▶ EXERCISE PROMPT
Examine each line of the data, and copy the ones containing "Ltac".

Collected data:
_ _ _ _
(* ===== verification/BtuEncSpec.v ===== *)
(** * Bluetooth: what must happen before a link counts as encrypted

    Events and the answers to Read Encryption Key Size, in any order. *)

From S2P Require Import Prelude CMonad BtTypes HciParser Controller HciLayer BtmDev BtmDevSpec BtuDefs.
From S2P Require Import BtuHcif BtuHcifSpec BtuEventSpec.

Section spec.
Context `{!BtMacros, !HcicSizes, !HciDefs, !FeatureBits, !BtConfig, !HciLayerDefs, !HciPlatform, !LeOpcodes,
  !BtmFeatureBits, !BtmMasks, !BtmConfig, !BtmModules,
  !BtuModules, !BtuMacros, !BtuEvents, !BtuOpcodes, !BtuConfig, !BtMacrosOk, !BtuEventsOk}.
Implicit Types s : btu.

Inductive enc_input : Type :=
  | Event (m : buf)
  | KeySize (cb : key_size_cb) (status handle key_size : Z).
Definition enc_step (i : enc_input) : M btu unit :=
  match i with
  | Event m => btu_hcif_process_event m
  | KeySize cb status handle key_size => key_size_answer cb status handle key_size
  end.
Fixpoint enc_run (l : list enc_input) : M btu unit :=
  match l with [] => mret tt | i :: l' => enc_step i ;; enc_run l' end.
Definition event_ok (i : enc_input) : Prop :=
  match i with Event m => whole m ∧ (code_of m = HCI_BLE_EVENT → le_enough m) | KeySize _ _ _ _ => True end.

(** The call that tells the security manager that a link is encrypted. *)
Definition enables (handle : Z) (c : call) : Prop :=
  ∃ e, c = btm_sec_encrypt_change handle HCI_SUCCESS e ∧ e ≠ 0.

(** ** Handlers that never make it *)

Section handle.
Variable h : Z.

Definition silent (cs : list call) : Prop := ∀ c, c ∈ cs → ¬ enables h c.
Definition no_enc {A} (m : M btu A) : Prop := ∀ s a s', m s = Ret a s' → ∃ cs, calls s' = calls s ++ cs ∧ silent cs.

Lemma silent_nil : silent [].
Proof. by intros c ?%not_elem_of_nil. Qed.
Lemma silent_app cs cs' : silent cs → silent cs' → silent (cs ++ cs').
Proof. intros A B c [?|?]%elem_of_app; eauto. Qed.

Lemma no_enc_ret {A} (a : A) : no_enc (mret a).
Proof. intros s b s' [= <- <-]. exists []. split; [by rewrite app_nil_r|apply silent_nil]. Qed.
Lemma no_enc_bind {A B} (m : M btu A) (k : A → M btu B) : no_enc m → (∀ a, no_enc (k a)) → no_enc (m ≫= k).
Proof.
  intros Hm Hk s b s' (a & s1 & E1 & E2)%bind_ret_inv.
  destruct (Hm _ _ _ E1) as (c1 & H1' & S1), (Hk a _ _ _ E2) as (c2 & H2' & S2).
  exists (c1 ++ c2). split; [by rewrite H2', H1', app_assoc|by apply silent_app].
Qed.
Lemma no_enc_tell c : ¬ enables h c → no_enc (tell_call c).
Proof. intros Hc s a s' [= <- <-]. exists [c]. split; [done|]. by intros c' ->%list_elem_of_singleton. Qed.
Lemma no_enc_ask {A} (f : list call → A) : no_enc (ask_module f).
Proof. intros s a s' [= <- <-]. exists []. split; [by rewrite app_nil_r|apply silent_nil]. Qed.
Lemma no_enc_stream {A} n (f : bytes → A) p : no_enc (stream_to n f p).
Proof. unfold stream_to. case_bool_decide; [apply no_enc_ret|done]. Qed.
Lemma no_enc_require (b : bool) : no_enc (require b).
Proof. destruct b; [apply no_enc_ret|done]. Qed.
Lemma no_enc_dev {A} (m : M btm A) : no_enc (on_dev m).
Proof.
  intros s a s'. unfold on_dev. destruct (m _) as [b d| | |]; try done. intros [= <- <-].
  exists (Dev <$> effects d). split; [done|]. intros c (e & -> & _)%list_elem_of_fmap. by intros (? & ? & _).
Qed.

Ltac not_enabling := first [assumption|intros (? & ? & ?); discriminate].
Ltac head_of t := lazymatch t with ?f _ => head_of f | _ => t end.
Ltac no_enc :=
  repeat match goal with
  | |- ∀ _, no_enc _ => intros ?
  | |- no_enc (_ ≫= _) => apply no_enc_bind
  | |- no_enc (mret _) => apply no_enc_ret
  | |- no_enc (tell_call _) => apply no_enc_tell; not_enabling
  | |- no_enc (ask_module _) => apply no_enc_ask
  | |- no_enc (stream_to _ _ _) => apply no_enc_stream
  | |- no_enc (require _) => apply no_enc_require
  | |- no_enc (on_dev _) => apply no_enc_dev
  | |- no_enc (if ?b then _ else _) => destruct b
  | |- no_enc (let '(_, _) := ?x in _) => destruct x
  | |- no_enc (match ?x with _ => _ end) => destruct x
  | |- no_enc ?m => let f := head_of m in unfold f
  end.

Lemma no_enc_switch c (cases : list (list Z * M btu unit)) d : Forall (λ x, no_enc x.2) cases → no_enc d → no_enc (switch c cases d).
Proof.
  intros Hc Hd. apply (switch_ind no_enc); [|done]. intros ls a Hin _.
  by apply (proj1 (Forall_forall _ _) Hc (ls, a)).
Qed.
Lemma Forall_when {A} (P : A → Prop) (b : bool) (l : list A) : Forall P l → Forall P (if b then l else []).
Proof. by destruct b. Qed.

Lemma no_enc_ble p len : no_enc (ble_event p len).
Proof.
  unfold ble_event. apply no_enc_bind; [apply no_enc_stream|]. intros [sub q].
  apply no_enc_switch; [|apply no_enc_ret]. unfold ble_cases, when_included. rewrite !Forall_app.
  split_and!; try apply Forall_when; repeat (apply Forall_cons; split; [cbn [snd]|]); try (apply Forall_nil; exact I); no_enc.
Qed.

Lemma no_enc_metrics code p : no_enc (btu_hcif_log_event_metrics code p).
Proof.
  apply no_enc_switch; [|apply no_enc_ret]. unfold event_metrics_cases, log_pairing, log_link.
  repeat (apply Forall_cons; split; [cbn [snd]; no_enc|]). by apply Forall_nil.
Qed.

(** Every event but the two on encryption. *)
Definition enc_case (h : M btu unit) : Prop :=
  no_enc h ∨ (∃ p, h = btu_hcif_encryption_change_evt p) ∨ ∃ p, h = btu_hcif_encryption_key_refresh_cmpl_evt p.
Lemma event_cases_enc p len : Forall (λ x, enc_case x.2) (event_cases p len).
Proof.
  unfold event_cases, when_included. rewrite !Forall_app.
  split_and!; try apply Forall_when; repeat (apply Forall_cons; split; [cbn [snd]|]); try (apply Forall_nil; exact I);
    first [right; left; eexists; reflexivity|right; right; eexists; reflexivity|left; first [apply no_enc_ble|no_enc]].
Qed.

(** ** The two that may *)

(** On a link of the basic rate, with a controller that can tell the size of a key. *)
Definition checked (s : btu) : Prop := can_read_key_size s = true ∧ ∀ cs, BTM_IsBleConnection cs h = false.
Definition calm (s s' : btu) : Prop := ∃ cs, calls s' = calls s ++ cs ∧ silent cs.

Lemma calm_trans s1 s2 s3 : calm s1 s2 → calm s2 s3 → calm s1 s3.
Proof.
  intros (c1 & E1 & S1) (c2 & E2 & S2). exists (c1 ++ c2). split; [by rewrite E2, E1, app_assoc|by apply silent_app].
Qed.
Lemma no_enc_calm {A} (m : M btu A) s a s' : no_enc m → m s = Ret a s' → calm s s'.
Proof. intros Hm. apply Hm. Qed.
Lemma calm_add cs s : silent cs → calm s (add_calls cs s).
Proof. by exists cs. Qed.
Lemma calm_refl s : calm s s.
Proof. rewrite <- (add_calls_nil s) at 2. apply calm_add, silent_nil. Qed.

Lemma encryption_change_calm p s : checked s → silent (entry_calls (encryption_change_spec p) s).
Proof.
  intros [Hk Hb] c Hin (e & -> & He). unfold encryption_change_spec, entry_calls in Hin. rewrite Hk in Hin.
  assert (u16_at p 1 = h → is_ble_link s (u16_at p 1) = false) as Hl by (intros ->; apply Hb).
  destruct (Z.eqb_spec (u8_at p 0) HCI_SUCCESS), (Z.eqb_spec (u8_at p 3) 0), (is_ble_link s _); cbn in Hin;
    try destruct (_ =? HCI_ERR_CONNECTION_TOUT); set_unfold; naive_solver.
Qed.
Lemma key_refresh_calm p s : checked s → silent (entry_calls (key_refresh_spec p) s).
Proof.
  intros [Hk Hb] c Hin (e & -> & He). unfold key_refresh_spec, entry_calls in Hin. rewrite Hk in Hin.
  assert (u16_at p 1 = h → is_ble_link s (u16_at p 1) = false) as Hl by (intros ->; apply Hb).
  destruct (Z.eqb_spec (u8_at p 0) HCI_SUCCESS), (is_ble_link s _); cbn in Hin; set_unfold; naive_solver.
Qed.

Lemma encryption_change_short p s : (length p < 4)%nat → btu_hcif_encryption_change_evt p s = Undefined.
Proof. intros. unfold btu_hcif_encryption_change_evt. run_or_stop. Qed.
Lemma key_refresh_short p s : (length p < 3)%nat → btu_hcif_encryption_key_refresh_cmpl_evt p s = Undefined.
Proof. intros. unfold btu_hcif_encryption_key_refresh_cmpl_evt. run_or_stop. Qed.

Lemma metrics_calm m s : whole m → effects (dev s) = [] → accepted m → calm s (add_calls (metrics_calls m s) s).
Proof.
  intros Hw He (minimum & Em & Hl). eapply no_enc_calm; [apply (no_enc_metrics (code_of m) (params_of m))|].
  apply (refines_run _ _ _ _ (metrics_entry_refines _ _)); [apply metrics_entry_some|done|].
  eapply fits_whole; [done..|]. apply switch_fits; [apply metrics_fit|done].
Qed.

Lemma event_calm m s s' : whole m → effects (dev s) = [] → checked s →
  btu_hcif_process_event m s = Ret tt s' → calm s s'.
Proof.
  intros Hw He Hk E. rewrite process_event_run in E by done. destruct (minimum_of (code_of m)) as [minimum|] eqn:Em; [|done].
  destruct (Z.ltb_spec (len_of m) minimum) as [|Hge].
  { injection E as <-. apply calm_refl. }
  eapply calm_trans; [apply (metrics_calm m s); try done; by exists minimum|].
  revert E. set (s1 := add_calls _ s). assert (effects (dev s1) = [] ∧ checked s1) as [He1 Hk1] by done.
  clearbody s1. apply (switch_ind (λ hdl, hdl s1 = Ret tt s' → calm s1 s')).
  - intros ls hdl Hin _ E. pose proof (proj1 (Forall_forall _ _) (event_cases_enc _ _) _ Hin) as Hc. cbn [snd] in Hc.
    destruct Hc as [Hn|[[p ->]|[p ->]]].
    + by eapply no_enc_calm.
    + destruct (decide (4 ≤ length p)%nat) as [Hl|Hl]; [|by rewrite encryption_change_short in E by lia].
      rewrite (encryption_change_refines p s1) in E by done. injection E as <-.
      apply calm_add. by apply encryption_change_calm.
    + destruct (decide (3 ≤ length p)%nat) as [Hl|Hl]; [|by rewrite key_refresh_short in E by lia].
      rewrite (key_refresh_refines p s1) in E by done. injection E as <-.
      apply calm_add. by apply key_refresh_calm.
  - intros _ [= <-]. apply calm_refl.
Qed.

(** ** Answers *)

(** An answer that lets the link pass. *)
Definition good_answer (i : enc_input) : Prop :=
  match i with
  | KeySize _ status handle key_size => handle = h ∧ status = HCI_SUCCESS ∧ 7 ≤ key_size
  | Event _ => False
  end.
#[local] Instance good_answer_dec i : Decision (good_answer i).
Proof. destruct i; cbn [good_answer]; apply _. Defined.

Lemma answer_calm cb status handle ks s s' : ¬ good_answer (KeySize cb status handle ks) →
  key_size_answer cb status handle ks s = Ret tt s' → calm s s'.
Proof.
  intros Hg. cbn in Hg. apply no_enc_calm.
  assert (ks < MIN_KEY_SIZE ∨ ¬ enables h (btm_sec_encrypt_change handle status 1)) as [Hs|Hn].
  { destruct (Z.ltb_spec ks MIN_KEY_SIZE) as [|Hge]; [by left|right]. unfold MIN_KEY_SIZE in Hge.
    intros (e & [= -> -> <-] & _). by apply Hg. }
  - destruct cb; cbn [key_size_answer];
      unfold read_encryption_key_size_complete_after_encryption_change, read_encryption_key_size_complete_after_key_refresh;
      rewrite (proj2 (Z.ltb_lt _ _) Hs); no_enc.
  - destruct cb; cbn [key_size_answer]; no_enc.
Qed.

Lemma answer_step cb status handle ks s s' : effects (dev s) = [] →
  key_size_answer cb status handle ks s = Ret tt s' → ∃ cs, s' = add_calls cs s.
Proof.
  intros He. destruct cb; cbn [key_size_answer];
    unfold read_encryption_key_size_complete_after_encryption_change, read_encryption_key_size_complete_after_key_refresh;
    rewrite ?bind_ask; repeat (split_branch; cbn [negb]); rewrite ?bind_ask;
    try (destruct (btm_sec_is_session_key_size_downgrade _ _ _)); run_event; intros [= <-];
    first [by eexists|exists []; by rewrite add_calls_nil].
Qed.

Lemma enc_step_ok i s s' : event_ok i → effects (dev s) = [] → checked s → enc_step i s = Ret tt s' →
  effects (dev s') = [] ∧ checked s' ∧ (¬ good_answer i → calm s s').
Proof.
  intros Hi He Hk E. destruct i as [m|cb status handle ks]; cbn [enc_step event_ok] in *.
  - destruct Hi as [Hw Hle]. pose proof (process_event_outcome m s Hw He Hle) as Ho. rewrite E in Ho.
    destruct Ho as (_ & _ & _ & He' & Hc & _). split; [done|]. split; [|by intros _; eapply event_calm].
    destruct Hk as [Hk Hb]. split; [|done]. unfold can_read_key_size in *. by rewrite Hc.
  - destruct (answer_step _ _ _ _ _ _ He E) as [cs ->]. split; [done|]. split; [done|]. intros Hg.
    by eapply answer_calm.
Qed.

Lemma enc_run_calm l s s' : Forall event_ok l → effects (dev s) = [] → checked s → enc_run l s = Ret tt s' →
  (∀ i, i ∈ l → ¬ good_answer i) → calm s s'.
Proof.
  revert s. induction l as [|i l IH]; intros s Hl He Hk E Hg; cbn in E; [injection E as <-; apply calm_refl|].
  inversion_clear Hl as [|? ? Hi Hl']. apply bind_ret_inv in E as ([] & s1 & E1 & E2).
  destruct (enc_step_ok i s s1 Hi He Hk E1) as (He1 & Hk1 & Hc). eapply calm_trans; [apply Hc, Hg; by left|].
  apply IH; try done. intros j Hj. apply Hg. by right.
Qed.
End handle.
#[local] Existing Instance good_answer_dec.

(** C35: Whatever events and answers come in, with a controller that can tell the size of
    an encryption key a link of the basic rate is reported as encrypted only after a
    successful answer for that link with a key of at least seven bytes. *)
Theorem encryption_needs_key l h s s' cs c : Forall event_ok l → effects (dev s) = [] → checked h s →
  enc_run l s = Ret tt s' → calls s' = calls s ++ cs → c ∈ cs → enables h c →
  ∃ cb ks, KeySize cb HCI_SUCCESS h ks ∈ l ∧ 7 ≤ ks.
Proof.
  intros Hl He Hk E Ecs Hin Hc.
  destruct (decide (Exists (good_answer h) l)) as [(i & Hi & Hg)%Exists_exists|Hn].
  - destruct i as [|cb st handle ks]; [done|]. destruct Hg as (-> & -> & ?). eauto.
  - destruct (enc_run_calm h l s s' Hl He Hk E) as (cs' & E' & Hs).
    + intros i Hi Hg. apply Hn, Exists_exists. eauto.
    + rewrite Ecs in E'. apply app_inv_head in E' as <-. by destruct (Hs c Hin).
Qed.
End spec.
_ _ _ _
▶ SOLUTION TO THE EXERCISE
Ltac not_enabling := first [assumption|intros (? & ? & ?); discriminate].
Ltac head_of t := lazymatch t with ?f _ => head_of f | _ => t end.
Ltac no_enc :=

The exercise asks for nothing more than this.